Materials provided:
#[local] Hint Resolve keeps_reply keeps_error keeps_handle_reply keeps_next_serial keeps_deliver keeps_conn_send
  keeps_now keeps_table keeps_send keeps_forward keeps_client_method : quiet.

Ltac hush :=
  repeat match goal with
    | |- quiet (Done _) => exact Logic.I
    | |- quiet (act _) => apply quiet_act
    | |- quiet (Act _ _) => apply quiet_Act; [| intros ?]
    | |- quiet (pbind _ _) => apply quiet_pbind; [| intros ?]
    | |- keeps _ => solve [eauto with quiet | keep | intros w; by apply keeps_update]
    | |- _ => case_match
    end.

Lemma quiet_with_body t c msg k : (forall v, quiet (k v)) -> quiet (with_body_async t c msg k).
Proof. intros Hk. unfold with_body_async. case_match; [apply Hk | hush]. Qed.

Lemma quiet_request_name c msg : quiet (handle_request_name_async c msg).
Proof. apply quiet_with_body. intros [name flags]. unfold request_name_as_async, record_owner. hush. Qed.

Lemma quiet_release_name c msg : quiet (handle_release_name_async c msg).
Proof. apply quiet_with_body. intros name. unfold promote. hush. Qed.

Lemma quiet_forward c msg route : quiet (forward_method_call_async c msg route).
Proof. unfold forward_method_call_async. cbv zeta. hush. Qed.

Lemma quiet_bus_message msg route : quiet (handle_bus_message_async msg route).
Proof.
  unfold handle_bus_message_async, handle_bus_reply_async, handle_bus_signal_async, handle_portal_response_async,
    forward_to_matching.
  pose proof keeps_forward_signal. hush.
Qed.

Lemma quiet_tick : quiet cleanup_tick_async.
Proof. unfold cleanup_tick_async, router_cleanup_expired. apply quiet_Act; [by apply keeps_emit | intros _]. hush. Qed.

Lemma quiet_transfer unique results : quiet (transfer_names_async unique results).
Proof. induction results as [|[name [[id new]|]] rest IH]; cbn [transfer_names_async]; hush; exact IH. Qed.

Lemma quiet_unqueued unique names : quiet (release_unqueued_async unique names).
Proof. induction names as [|name rest IH]; cbn [release_unqueued_async]; hush; exact IH. Qed.

(** All methods of the daemon but two. *)
Lemma quiet_dbus_method c msg :
  default "" (member_str msg) <> "AddMatch" -> default "" (member_str msg) <> "RemoveMatch" ->
  quiet (handle_dbus_method_async c msg).
Proof.
  intros Ha Hr. unfold handle_dbus_method_async. cbv zeta.
  rewrite (proj2 (String.eqb_neq _ "AddMatch") Ha), (proj2 (String.eqb_neq _ "RemoveMatch") Hr).
  case_match; [apply quiet_request_name |]. case_match; [apply quiet_release_name |].
  case_match; [hush |]. apply quiet_pbind; [apply quiet_forward | intros r]. hush.
Qed.
End Quiet.

(** ** Accounts *)

(** The accounts are for one rule on one bus; [l0] is the log at the start. *)
Section Accounts.
Context {ZB : Zbus} {ZL : ZbusLaws} {E : Env} (l0 : list Event) (route : Route) (rule : string).

(** [owed] references will still be taken (given back, when negative), and
    [due] calls will still go out. *)
Record books (owed due : Z) (w : World) : Prop := mkBooks {
  bk_rules : counts_ok (match_rule_refcount (mux w));
  bk_nodup c info : clients (mux w) !! c = Some info -> NoDup (rule_strings (match_rules info));
  bk_users : users rule (clients (mux w)) <= Z.of_nat (referenced route rule (mux w)) + owed;
  bk_calls : exists evs, log w = l0 ++ evs /\
    net route rule evs + due = if decide (0 < referenced route rule (mux w))%nat then 1 else 0;
}.

Lemma books_same owed due w w' : same_rules w w' -> books owed due w -> books owed due w'.
Proof.
  intros Hs [H1 H2 H3 (evs0 & Hl & Hnet)]. pose proof (same_rules_nodup _ _ Hs H2) as H2'.
  destruct Hs as [Hr Hc (evs & Hl' & Hn)]. split; unfold referenced in *; rewrite ?Hr; [done | done | |].
  - by rewrite (users_ext rule _ _ Hc).
  - exists (evs0 ++ evs). split; [by rewrite Hl', Hl, app_assoc |]. rewrite net_app, Hn. lia.
Qed.

(** A program with an account that stays within [ok], whatever the accounts of
    the others and whenever it is interrupted, and that ends with [Q]. *)
Fixpoint pays {A} (ok : Z -> Z -> Prop) (p : Prog A) (Q : A -> Z -> Z -> Prop) (owed due : Z) : Prop :=
  ok owed due /\
  match p with
  | Done a => Q a owed due
  | Step f k => forall w owed_others due_others,
      books (owed_others + owed) (due_others + due) w ->
      exists owed' due', books (owed_others + owed') (due_others + due') (f w) /\ pays ok (k w) Q owed' due'
  end.

Lemma pays_ok {A} ok (p : Prog A) Q owed due : pays ok p Q owed due -> ok owed due.
Proof. destruct p; by intros [? _]. Qed.

Lemma pays_bind {A B} ok (p : Prog A) (k : A -> Prog B) Q owed due :
  pays ok p (fun a => pays ok (k a) Q) owed due -> pays ok (pbind p k) Q owed due.
Proof.
  revert owed due. induction p as [a|f k' IH]; intros owed due [Hok Hp]; [exact Hp |].
  split; [done |]. intros w oo do Hb. destruct (Hp w oo do Hb) as (o' & d' & Hb' & Hk). exists o', d'.
  split; [done | by apply IH].
Qed.

Lemma pays_mono {A} ok (p : Prog A) (Q Q' : A -> Z -> Z -> Prop) owed due :
  (forall a o d, ok o d -> Q a o d -> Q' a o d) -> pays ok p Q owed due -> pays ok p Q' owed due.
Proof.
  intros HQ. revert owed due. induction p as [a|f k IH]; intros owed due [Hok Hp]; (split; [done |]).
  { by apply HQ. }
  intros w oo do Hb. destruct (Hp w oo do Hb) as (o' & d' & Hb' & Hk). exists o', d'. split; [done | by apply IH].
Qed.

Lemma pays_quiet {A} ok (p : Prog A) (Q : A -> Z -> Z -> Prop) owed due :
  quiet p -> ok owed due -> (forall a, Q a owed due) -> pays ok p Q owed due.
Proof.
  intros Hp Hok HQ. induction p as [a|f k IH]; (split; [done |]); [done |].
  intros w oo do Hb. destruct (Hp w) as [Hs Hk]. exists owed, due. split; [by eapply books_same | by apply IH].
Qed.

Lemma pays_Act {A B} ok (m : M B) (k : B -> Prog A) Q owed due :
  ok owed due ->
  (forall w oo do, books (oo + owed) (do + due) w ->
     exists owed' due', books (oo + owed') (do + due') (m w).2 /\ pays ok (k (m w).1) Q owed' due') ->
  pays ok (Act m k) Q owed due.
Proof. intros Hok Hm. by split. Qed.

(** One if a reference to [x] on [r] is one to the rule of the books. *)
Definition here (r : Route) (x : string) : Z := if decide ((r, x) = (route, rule)) then 1 else 0.

Lemma count_here (rc : MatchRuleRefCount) r x (n : nat) :
  (if decide ((bus_key route, rule) = (bus_key r, x)) then n else count_of rc (bus_key route, rule))
  = if decide ((r, x) = (route, rule)) then n else count_of rc (bus_key route, rule).
Proof. rewrite (decide_ext _ _ _ _ (key_eq route rule r x)). repeat case_decide; congruence. Qed.

Lemma books_increment r x owed due w :
  books owed due w ->
  let res := update match_rule_refcount with_refcount (increment (bus_key r) x) w in
  books (owed - here r x) (due + (if res.1 then here r x else 0)) res.2.
Proof.
  intros [H1 H2 H3 (evs & Hl & Hn)]. unfold update, here. pose proof (increment_spec (bus_key r) x _ H1) as Hi.
  destruct (increment _ _ _) as [rc first]. destruct Hi as (Hok & -> & Hc). cbn [fst snd].
  specialize (Hc (bus_key route, rule)). rewrite count_here in Hc. unfold referenced in *.
  split; unfold referenced; cbn [mux log match_rule_refcount with_refcount clients]; [done | done | |].
  - rewrite Hc. case_decide; lia.
  - exists evs. split; [done |]. rewrite Hc. clear Hc. case_bool_decide; repeat case_decide; simplify_eq; lia.
Qed.

Lemma books_decrement r x owed due w :
  books owed due w ->
  let res := update match_rule_refcount with_refcount (decrement (bus_key r) x) w in
  books (owed + here r x) (due - (if res.1 then here r x else 0)) res.2.
Proof.
  intros [H1 H2 H3 (evs & Hl & Hn)]. unfold update, here. pose proof (decrement_spec (bus_key r) x _ H1) as Hi.
  destruct (decrement _ _ _) as [rc last]. destruct Hi as (Hok & -> & Hc). cbn [fst snd].
  specialize (Hc (bus_key route, rule)). rewrite count_here in Hc. unfold referenced in *.
  split; unfold referenced; cbn [mux log match_rule_refcount with_refcount clients]; [done | done | |].
  - rewrite Hc. case_decide; lia.
  - exists evs. split; [done |]. rewrite Hc. clear Hc. case_bool_decide; repeat case_decide; simplify_eq; lia.
Qed.

(** What a call adds to the number of rules installed. *)
Lemma books_call r req owed due w :
  books owed due w -> books owed (due - net1 route rule (EvCall r req)) (call_method r req w).2.
Proof.
  intros [H1 H2 H3 (evs & Hl & Hn)]. split; [done | done | done |]. exists (evs ++ [EvCall r req]).
  cbn [call_method snd mux log]. rewrite Hl, <- app_assoc, net_app. split; [done |]. rewrite <- Hn.
  unfold net at 2. simpl. lia.
Qed.

Lemma pays_add_upstream r x owed due :
  pays (fun _ _ => True) (add_upstream_async r x) (fun _ o d => o = owed - here r x /\ d = due) owed due.
Proof.
  apply pays_Act; [done |]. intros w oo do Hb. apply (books_increment r x) in Hb.
  destruct (update _ _ _ w) as [first w1]. cbn [fst snd] in *.
  exists (owed - here r x), (due + if first then here r x else 0).
  rewrite !Z.add_sub_assoc, Z.add_assoc. split; [done |]. destruct first; [| split; [done |]; lia].
  apply pays_Act; [done |]. intros w2 oo2 do2 Hb2. exists (owed - here r x), due. split; [| done].
  apply (books_call r (CallAddMatch x)) in Hb2.
  replace (do2 + due) with (do2 + (due + here r x) - net1 route rule (EvCall r (CallAddMatch x))); [done |].
  unfold here, net1. lia.
Qed.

Work item: In the records above, each line with the string "will" should be copied.

Your solution:
(** [owed] references will still be taken (given back, when negative), and
    [due] calls will still go out. *)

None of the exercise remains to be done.